Top of Data listing

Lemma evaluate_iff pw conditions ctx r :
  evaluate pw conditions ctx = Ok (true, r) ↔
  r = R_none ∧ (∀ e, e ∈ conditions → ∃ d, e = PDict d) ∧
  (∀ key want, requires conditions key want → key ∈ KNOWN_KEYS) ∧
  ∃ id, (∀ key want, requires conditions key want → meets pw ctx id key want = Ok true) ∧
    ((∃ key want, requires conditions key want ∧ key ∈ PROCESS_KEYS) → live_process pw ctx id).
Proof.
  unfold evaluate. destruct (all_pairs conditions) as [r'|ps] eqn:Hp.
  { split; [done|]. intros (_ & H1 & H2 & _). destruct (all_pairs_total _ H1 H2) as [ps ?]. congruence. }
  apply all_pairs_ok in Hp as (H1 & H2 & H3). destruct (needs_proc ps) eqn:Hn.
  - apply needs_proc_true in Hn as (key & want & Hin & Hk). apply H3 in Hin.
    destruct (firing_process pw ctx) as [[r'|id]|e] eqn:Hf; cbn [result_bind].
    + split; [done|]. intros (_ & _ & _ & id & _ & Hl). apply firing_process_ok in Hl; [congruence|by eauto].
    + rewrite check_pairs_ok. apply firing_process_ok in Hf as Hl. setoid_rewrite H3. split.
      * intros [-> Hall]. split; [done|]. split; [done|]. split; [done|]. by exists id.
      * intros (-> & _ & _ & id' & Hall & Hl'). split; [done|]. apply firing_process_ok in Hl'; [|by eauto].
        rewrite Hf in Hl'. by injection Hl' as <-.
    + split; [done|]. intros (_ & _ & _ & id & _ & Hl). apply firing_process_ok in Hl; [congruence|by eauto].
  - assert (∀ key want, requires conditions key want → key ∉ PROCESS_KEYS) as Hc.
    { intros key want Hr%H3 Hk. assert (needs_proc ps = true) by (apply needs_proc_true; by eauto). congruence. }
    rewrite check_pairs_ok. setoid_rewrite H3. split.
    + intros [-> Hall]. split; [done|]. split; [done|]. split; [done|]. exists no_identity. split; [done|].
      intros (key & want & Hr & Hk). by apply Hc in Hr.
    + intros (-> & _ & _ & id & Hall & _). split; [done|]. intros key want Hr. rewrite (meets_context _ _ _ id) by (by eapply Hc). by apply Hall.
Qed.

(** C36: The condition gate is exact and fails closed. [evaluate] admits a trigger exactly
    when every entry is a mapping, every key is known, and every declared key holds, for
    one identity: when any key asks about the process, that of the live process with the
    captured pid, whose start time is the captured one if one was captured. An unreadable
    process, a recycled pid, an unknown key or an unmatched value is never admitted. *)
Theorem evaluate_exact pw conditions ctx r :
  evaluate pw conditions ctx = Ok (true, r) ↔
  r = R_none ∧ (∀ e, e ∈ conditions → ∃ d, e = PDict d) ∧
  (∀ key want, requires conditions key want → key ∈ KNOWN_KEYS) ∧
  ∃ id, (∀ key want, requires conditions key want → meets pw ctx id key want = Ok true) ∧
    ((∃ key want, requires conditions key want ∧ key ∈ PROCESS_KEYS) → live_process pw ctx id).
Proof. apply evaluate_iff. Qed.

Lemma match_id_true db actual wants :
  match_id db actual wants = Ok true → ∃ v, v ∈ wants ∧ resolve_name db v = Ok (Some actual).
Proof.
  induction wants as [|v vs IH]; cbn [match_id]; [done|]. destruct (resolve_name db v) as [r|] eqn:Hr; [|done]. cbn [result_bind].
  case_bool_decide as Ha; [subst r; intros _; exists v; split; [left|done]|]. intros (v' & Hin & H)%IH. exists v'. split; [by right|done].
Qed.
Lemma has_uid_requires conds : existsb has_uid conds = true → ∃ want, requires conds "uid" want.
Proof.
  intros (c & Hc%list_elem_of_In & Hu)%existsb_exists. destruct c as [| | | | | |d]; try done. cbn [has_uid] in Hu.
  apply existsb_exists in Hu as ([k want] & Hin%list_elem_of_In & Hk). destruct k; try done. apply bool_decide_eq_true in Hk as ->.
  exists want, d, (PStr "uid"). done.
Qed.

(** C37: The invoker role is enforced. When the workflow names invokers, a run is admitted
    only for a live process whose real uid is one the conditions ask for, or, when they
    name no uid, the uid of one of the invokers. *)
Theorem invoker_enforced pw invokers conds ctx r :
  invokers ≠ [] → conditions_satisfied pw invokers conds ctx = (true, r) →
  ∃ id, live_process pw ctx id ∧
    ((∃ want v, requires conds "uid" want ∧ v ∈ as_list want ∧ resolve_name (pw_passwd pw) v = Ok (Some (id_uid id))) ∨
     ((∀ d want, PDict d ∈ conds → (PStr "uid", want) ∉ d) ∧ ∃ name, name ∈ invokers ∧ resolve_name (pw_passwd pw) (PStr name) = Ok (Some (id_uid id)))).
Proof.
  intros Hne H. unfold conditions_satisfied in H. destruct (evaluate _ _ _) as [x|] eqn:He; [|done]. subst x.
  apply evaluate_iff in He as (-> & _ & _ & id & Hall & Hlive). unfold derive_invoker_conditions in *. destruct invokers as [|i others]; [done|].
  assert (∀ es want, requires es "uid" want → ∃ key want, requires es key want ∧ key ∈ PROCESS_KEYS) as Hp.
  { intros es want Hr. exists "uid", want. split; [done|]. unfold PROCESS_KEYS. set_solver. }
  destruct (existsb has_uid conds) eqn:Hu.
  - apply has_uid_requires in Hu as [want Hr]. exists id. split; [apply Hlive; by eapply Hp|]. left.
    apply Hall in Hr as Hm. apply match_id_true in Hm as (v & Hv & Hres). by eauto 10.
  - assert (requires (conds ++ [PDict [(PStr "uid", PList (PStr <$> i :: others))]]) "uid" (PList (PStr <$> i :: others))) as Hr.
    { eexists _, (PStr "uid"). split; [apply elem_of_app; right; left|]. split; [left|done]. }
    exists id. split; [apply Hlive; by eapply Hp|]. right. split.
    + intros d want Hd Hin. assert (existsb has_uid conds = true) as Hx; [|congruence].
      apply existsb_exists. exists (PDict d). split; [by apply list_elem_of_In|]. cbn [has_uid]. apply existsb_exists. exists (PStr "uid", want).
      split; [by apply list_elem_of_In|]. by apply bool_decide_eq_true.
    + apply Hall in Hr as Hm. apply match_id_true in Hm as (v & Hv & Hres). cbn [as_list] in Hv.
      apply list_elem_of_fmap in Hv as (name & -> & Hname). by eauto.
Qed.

Bottom of Data listing

*Exercise description:* Show all lines in the preceding material that have "destruct" in them.

*Exercise result:*
  unfold evaluate. destruct (all_pairs conditions) as [r'|ps] eqn:Hp.
  { split; [done|]. intros (_ & H1 & H2 & _). destruct (all_pairs_total _ H1 H2) as [ps ?]. congruence. }
  apply all_pairs_ok in Hp as (H1 & H2 & H3). destruct (needs_proc ps) eqn:Hn.
    destruct (firing_process pw ctx) as [[r'|id]|e] eqn:Hf; cbn [result_bind].
  induction wants as [|v vs IH]; cbn [match_id]; [done|]. destruct (resolve_name db v) as [r|] eqn:Hr; [|done]. cbn [result_bind].
  intros (c & Hc%list_elem_of_In & Hu)%existsb_exists. destruct c as [| | | | | |d]; try done. cbn [has_uid] in Hu.
  apply existsb_exists in Hu as ([k want] & Hin%list_elem_of_In & Hk). destruct k; try done. apply bool_decide_eq_true in Hk as ->.
  intros Hne H. unfold conditions_satisfied in H. destruct (evaluate _ _ _) as [x|] eqn:He; [|done]. subst x.
  apply evaluate_iff in He as (-> & _ & _ & id & Hall & Hlive). unfold derive_invoker_conditions in *. destruct invokers as [|i others]; [done|].
  destruct (existsb has_uid conds) eqn:Hu.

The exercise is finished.